▶ **Problem to work on**: Looking through the records below, please work out how many lines contain "them". Give only that number.
[[ Task data open ]]
(** * netzob: the search engine of the vocabulary inference

    Shallow embedding of
    [src/netzob/Inference/Vocabulary/Search/SearchEngine.py]
    (class [SearchEngine]: [searchInMessage], [searchDataInMessage],
    [__search], [buildSearchTasks]) and of the collaborators it calls. *)

From stdpp Require Import gmap strings list fin_maps functions sorting.

(** ** Python values *)

(** Exceptions.  The engine itself only raises [TypeError]; what the
    specification calls [InvalidInputError] is this [TypeError].  Every other
    exception class a collaborator may raise is [Exception cls]. *)
Inductive exn : Type :=
| TypeError (msg : string)
| Exception (cls : string).

(** A dynamically typed slot that is expected to hold an instance of [T]:
    [None], an instance ([isinstance(x, T)] holds), or an object of another
    class. *)
Inductive pyval (T : Type) : Type :=
| PyNone
| PyInst (x : T)
| PyOther (cls : string).
Arguments PyNone {T}.
Arguments PyInst {T} x.
Arguments PyOther {T} cls.

(** [bitarray.bitarray]: a sequence of bits. *)
Abbreviation bitarray := (list bool).

(** ** The bit matcher *)

(** [h[i:j]] for [0 <= i], Python slicing: clipped at the end of [h]. *)
Definition slice (h : bitarray) (i j : nat) : bitarray :=
  take (j - i) (drop i h).

(** Does [h] start with [n]? *)
Fixpoint startswith (h n : bitarray) : bool :=
  match n, h with
  | [], _ => true
  | _ :: _, [] => false
  | b :: n', a :: h' => Bool.eqb a b && startswith h' n'
  end.

(** One pass over the haystack: every position from [pos] on is tried, the
    scan goes on one bit after a match, so overlapping matches are kept. *)
Fixpoint scan (pos : nat) (h n : bitarray) : list nat :=
  match h with
  | [] => []
  | _ :: h' =>
      if startswith h n then pos :: scan (S pos) h' n else scan (S pos) h' n
  end.

(** Modelled from the spec: the bit matcher [findAll(haystack, needle)] of
    section 4.2, which the engine reaches as [target.search(needle)] on a
    [bitarray]; the [bitarray] package is not part of the sources.  "If
    needle has zero length, returns an empty sequence (never matches)";
    otherwise "every start offset i such that
    haystack[i : i+len(needle)] == needle, including overlapping
    occurrences", in ascending order. *)
Definition findAll (haystack needle : bitarray) : list nat :=
  match needle with
  | [] => []
  | _ :: _ => scan 0 haystack needle
  end.

(** ** Data model *)

(** Modelled from the spec: the class [SearchTask] (its file is not part of
    the sources), section 3: a value object binding one mutation, its bit
    sequence and its label.  [SearchTask(mutation, mutationType)] stores the
    two arguments as given. *)
Module SearchTask.
Record t : Type := mk { data : pyval bitarray; mutationType : string }.
End SearchTask.

(** Modelled from the spec: the class [SearchResult] (not part of the
    sources), section 3: [{ target, task, ranges }], built by
    [SearchResult(target, searchTask, ranges)]; [SearchResults] is the ordered
    collection of them, filled with [append]. *)
Module SearchResult.
Record t : Type :=
  mk { target : bitarray; searchTask : SearchTask.t; ranges : list (nat * nat) }.
End SearchResult.
Abbreviation SearchResults := (list SearchResult.t).

(** [HighlightFunction(startPos, endPos)], the annotation put on a message. *)
Inductive HighlightFunction : Type :=
| Highlight (startPos endPos : nat).

(** The two attributes of an [AbstractMessage] the engine touches: the raw
    content [data] (a Python 2 [str], a byte string) and the list
    [visualizationFunctions]. *)
Module AbstractMessage.
Record t : Type :=
  mk { data : string; visualizationFunctions : list HighlightFunction }.
End AbstractMessage.

(** ** Effects: the object store, the trace, exceptions *)

(** Messages are shared mutable objects: the caller and the engine hold
    references to them. *)
Definition loc : Type := nat.
#[global] Instance loc_eq_dec : EqDecision loc := Nat.eq_dec.

(** What a search call does besides computing: the calls to its
    collaborators and the annotations it appends, in the order of
    execution. *)
Inductive event : Type :=
| EvNormalize
| EvMutate
| EvConvert (raw : string)
| EvSearch (target : bitarray) (needle : pyval bitarray)
| EvHighlight (message : loc) (f : HighlightFunction).

Record world : Type :=
  World { messages : loc → AbstractMessage.t; events : list event }.

(** A computation either raises or returns, and leaves a world behind. *)
Definition M (A : Type) : Type := world → (exn + A) * world.

Definition ret {A} (a : A) : M A := λ w, (inr a, w).
Definition raise {A} (e : exn) : M A := λ w, (inl e, w).
Definition bind {A B} (m : M A) (k : A → M B) : M B :=
  λ w, match m w with
       | (inl e, w') => (inl e, w')
       | (inr a, w') => k a w'
       end.

Notation "'let*' x ':=' m 'in' k" := (bind m (λ x, k))
  (at level 10, x name, m at level 100, k at level 200).
Notation "m ';;' k" := (bind m (λ _, k))
  (at level 100, k at level 200, right associativity, only parsing).

(** The outcome of a collaborator that has no effect of its own. *)
Definition lift {A} (r : exn + A) : M A := λ w, (r, w).

Definition emit (e : event) : M unit :=
  λ w, (inr tt, World (messages w) (events w ++ [e])).

(** [message.<attribute>]: read the object behind the reference. *)
Definition deref (message : loc) : M AbstractMessage.t :=
  λ w, (inr (messages w message), w).

(** The message with [fs] appended to its [visualizationFunctions]. *)
Definition tagged (fs : list HighlightFunction) (m : AbstractMessage.t) :
    AbstractMessage.t :=
  AbstractMessage.mk (AbstractMessage.data m)
                     (AbstractMessage.visualizationFunctions m ++ fs).

(** [message.visualizationFunctions.append(f)] *)
Definition append_visualizationFunction (message : loc) (f : HighlightFunction) :
    M unit :=
  λ w, (inr tt, World (alter (tagged [f]) message (messages w))
                      (events w ++ [EvHighlight message f])).

(** [for x in xs: acc = body(acc, x)]; an exception leaves the loop. *)
Fixpoint foldM {A B} (body : A → B → M A) (acc : A) (xs : list B) : M A :=
  match xs with
  | [] => ret acc
  | x :: xs' => let* acc' := body acc x in foldM body acc' xs'
  end.

(** [for x in xs: body(x)] *)
Definition for_each {B} (xs : list B) (body : B → M unit) : M unit :=
  foldM (λ _ x, body x) tt xs.

(** ** The bitarray methods the engine calls *)

(** [target.search(x)]: the bit matcher, logged as [EvSearch].  Modelled
    from the spec: section 4.3 has the search fail with the input error when
    the bits of a task are "not a valid bit sequence type"; here it is a
    [TypeError]. *)
Definition bitarray_search (target : bitarray) (x : pyval bitarray) :
    M (list nat) :=
  emit (EvSearch target x);;
  match x with
  | PyInst needle => ret (findAll target needle)
  | _ => raise (TypeError "bitarray expected")
  end.

(** [len(x)] *)
Definition len (x : pyval bitarray) : M nat :=
  match x with
  | PyInst b => ret (length b)
  | _ => raise (TypeError "object has no len()")
  end.

(** ** The engine *)

(** [itertools.product([target], searchTasks)] *)
Definition product {A B} (xs : list A) (ys : list B) : list (A * B) :=
  x ← xs; y ← ys; [(x, y)].

(** The body of the loop of [__search], lines 158-167: [results] is the
    collection built so far. *)
Definition search_case (results : SearchResults)
    (case : pyval bitarray * pyval SearchTask.t) : M SearchResults :=
  match case with
  | (PyInst target, PyInst searchTask) =>
      let* starts := bitarray_search target (SearchTask.data searchTask) in
      let* ranges :=
        foldM (λ ranges startIndex,
                 let* n := len (SearchTask.data searchTask) in
                 ret (ranges ++ [(startIndex, startIndex + n)]))
              [] starts in
      if decide (0 < length ranges)
      then ret (results ++ [SearchResult.mk target searchTask ranges])
      else ret results
  | _ =>
      raise (TypeError
        "Each search case must a tupple made of a bitarray and a SearchTask instance")
  end.

(** [SearchEngine.__search(searchCases)] *)
Definition __search
    (searchCases : option (list (pyval bitarray * pyval SearchTask.t))) :
    M SearchResults :=
  match searchCases with
  | None => raise (TypeError "There should be at least one search case.")
  | Some cases => foldM search_case [] cases
  end.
[[ Task data closed ]]
▶ **Response**: 2